(** * Jiraiya story service: validation, parsing, retry and error mapping

    A shallow embedding of the story-generation path of the service
    ([schemas/story.py], [services/story_generator.py], [api/v1/router.py],
    [api/errors.py], [api/deps.py], [core/config.py], [core/exceptions.py])
    and the properties its specification states about it, followed by
    further properties read off the code.

    Python values are modelled as follows.
    - A [str] is the [string] of the bytes of its UTF-8 encoding; lengths
      are counted in code points, whitespace and case mapping are those
      of Unicode 14.0 as CPython 3.11 has them.
    - [set(...)] is a [gset string]; [list(set(...))] is [elements], whose
      order is as unspecified as the hash order of Python: the theorems
      only use membership and absence of duplicates.
    - Exceptions are values of [py_exception]; code that may raise runs in
      a small state-and-error monad over the observable world (number of
      upstream invocations, log, backoff sleeps). *)

From Stdlib Require Import ZArith NArith Ascii String List Lia DecimalString.
From stdpp Require Import base gmap sets list strings.

Local Open Scope Z_scope.

(* stdpp freezes [append] for [simpl]; the proofs below compute with it. *)
#[local] Arguments String.append !s1 s2 : simpl nomatch.

(** ** Python string primitives *)

Module Py.

(** *** Unicode data

    The character data of Unicode 14.0 that [str.isspace], [str.lower] and
    [str.capitalize] of CPython 3.11 consult. *)

(** The code points [str.isspace] holds of, as ranges. *)
Definition whitespace_ranges : list (N * N) :=
  [
   (9,13); (28,32); (133,133); (160,160); (5760,5760); (8192,8202);
   (8232,8233); (8239,8239); (8287,8287); (12288,12288)
  ]%N.

(** The case-ignorable code points. *)
Definition case_ignorable_ranges : list (N * N) :=
  [
   (39,39); (46,46); (58,58); (94,94); (96,96); (168,168); (173,173);
   (175,175); (180,180); (183,184); (688,879); (884,885); (890,890);
   (900,901); (903,903); (1155,1161); (1369,1369); (1375,1375); (1425,1469);
   (1471,1471); (1473,1474); (1476,1477); (1479,1479); (1524,1524);
   (1536,1541); (1552,1562); (1564,1564); (1600,1600); (1611,1631);
   (1648,1648); (1750,1757); (1759,1768); (1770,1773); (1807,1807);
   (1809,1809); (1840,1866); (1958,1968); (2027,2037); (2042,2042);
   (2045,2045); (2070,2093); (2137,2139); (2184,2184); (2192,2193);
   (2200,2207); (2249,2306); (2362,2362); (2364,2364); (2369,2376);
   (2381,2381); (2385,2391); (2402,2403); (2417,2417); (2433,2433);
   (2492,2492); (2497,2500); (2509,2509); (2530,2531); (2558,2558);
   (2561,2562); (2620,2620); (2625,2626); (2631,2632); (2635,2637);
   (2641,2641); (2672,2673); (2677,2677); (2689,2690); (2748,2748);
   (2753,2757); (2759,2760); (2765,2765); (2786,2787); (2810,2815);
   (2817,2817); (2876,2876); (2879,2879); (2881,2884); (2893,2893);
   (2901,2902); (2914,2915); (2946,2946); (3008,3008); (3021,3021);
   (3072,3072); (3076,3076); (3132,3132); (3134,3136); (3142,3144);
   (3146,3149); (3157,3158); (3170,3171); (3201,3201); (3260,3260);
   (3263,3263); (3270,3270); (3276,3277); (3298,3299); (3328,3329);
   (3387,3388); (3393,3396); (3405,3405); (3426,3427); (3457,3457);
   (3530,3530); (3538,3540); (3542,3542); (3633,3633); (3636,3642);
   (3654,3662); (3761,3761); (3764,3772); (3782,3782); (3784,3789);
   (3864,3865); (3893,3893); (3895,3895); (3897,3897); (3953,3966);
   (3968,3972); (3974,3975); (3981,3991); (3993,4028); (4038,4038);
   (4141,4144); (4146,4151); (4153,4154); (4157,4158); (4184,4185);
   (4190,4192); (4209,4212); (4226,4226); (4229,4230); (4237,4237);
   (4253,4253); (4348,4348); (4957,4959); (5906,5908); (5938,5939);
   (5970,5971); (6002,6003); (6068,6069); (6071,6077); (6086,6086);
   (6089,6099); (6103,6103); (6109,6109); (6155,6159); (6211,6211);
   (6277,6278); (6313,6313); (6432,6434); (6439,6440); (6450,6450);
   (6457,6459); (6679,6680); (6683,6683); (6742,6742); (6744,6750);
   (6752,6752); (6754,6754); (6757,6764); (6771,6780); (6783,6783);
   (6823,6823); (6832,6862); (6912,6915); (6964,6964); (6966,6970);
   (6972,6972); (6978,6978); (7019,7027); (7040,7041); (7074,7077);
   (7080,7081); (7083,7085); (7142,7142); (7144,7145); (7149,7149);
   (7151,7153); (7212,7219); (7222,7223); (7288,7293); (7376,7378);
   (7380,7392); (7394,7400); (7405,7405); (7412,7412); (7416,7417);
   (7468,7530); (7544,7544); (7579,7679); (8125,8125); (8127,8129);
   (8141,8143); (8157,8159); (8173,8175); (8189,8190); (8203,8207);
   (8216,8217); (8228,8228); (8231,8231); (8234,8238); (8288,8292);
   (8294,8303); (8305,8305); (8319,8319); (8336,8348); (8400,8432);
   (11388,11389); (11503,11505); (11631,11631); (11647,11647);
   (11744,11775); (11823,11823); (12293,12293); (12330,12333);
   (12337,12341); (12347,12347); (12441,12446); (12540,12542);
   (40981,40981); (42232,42237); (42508,42508); (42607,42610);
   (42612,42621); (42623,42623); (42652,42655); (42736,42737);
   (42752,42785); (42864,42864); (42888,42890); (42994,42996);
   (43000,43001); (43010,43010); (43014,43014); (43019,43019);
   (43045,43046); (43052,43052); (43204,43205); (43232,43249);
   (43263,43263); (43302,43309); (43335,43345); (43392,43394);
   (43443,43443); (43446,43449); (43452,43453); (43471,43471);
   (43493,43494); (43561,43566); (43569,43570); (43573,43574);
   (43587,43587); (43596,43596); (43632,43632); (43644,43644);
   (43696,43696); (43698,43700); (43703,43704); (43710,43711);
   (43713,43713); (43741,43741); (43756,43757); (43763,43764);
   (43766,43766); (43867,43871); (43881,43883); (44005,44005);
   (44008,44008); (44013,44013); (64286,64286); (64434,64450);
   (65024,65039); (65043,65043); (65056,65071); (65106,65106);
   (65109,65109); (65279,65279); (65287,65287); (65294,65294);
   (65306,65306); (65342,65342); (65344,65344); (65392,65392);
   (65438,65439); (65507,65507); (65529,65531); (66045,66045);
   (66272,66272); (66422,66426); (67456,67461); (67463,67504);
   (67506,67514); (68097,68099); (68101,68102); (68108,68111);
   (68152,68154); (68159,68159); (68325,68326); (68900,68903);
   (69291,69292); (69446,69456); (69506,69509); (69633,69633);
   (69688,69702); (69744,69744); (69747,69748); (69759,69761);
   (69811,69814); (69817,69818); (69821,69821); (69826,69826);
   (69837,69837); (69888,69890); (69927,69931); (69933,69940);
   (70003,70003); (70016,70017); (70070,70078); (70089,70092);
   (70095,70095); (70191,70193); (70196,70196); (70198,70199);
   (70206,70206); (70367,70367); (70371,70378); (70400,70401);
   (70459,70460); (70464,70464); (70502,70508); (70512,70516);
   (70712,70719); (70722,70724); (70726,70726); (70750,70750);
   (70835,70840); (70842,70842); (70847,70848); (70850,70851);
   (71090,71093); (71100,71101); (71103,71104); (71132,71133);
   (71219,71226); (71229,71229); (71231,71232); (71339,71339);
   (71341,71341); (71344,71349); (71351,71351); (71453,71455);
   (71458,71461); (71463,71467); (71727,71735); (71737,71738);
   (71995,71996); (71998,71998); (72003,72003); (72148,72151);
   (72154,72155); (72160,72160); (72193,72202); (72243,72248);
   (72251,72254); (72263,72263); (72273,72278); (72281,72283);
   (72330,72342); (72344,72345); (72752,72758); (72760,72765);
   (72767,72767); (72850,72871); (72874,72880); (72882,72883);
   (72885,72886); (73009,73014); (73018,73018); (73020,73021);
   (73023,73029); (73031,73031); (73104,73105); (73109,73109);
   (73111,73111); (73459,73460); (78896,78904); (92912,92916);
   (92976,92982); (92992,92995); (94031,94031); (94095,94111);
   (94176,94177); (94179,94180); (110576,110579); (110581,110587);
   (110589,110590); (113821,113822); (113824,113827); (118528,118573);
   (118576,118598); (119143,119145); (119155,119170); (119173,119179);
   (119210,119213); (119362,119364); (121344,121398); (121403,121452);
   (121461,121461); (121476,121476); (121499,121503); (121505,121519);
   (122880,122886); (122888,122904); (122907,122913); (122915,122916);
   (122918,122922); (123184,123197); (123566,123566); (123628,123631);
   (125136,125142); (125252,125259); (127995,127999); (917505,917505);
   (917536,917631); (917760,917999)
  ]%N.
------------------------------------------------------------
* [Exercise]:
For the material above, reproduce exactly the lines from the line with "only use membership" to the line with "From Stdlib Require", inclusive, and exclude all others.

* [Solution for this task]:
      only use membership and absence of duplicates.
    - Exceptions are values of [py_exception]; code that may raise runs in
      a small state-and-error monad over the observable world (number of
      upstream invocations, log, backoff sleeps). *)

From Stdlib Require Import ZArith NArith Ascii String List Lia DecimalString.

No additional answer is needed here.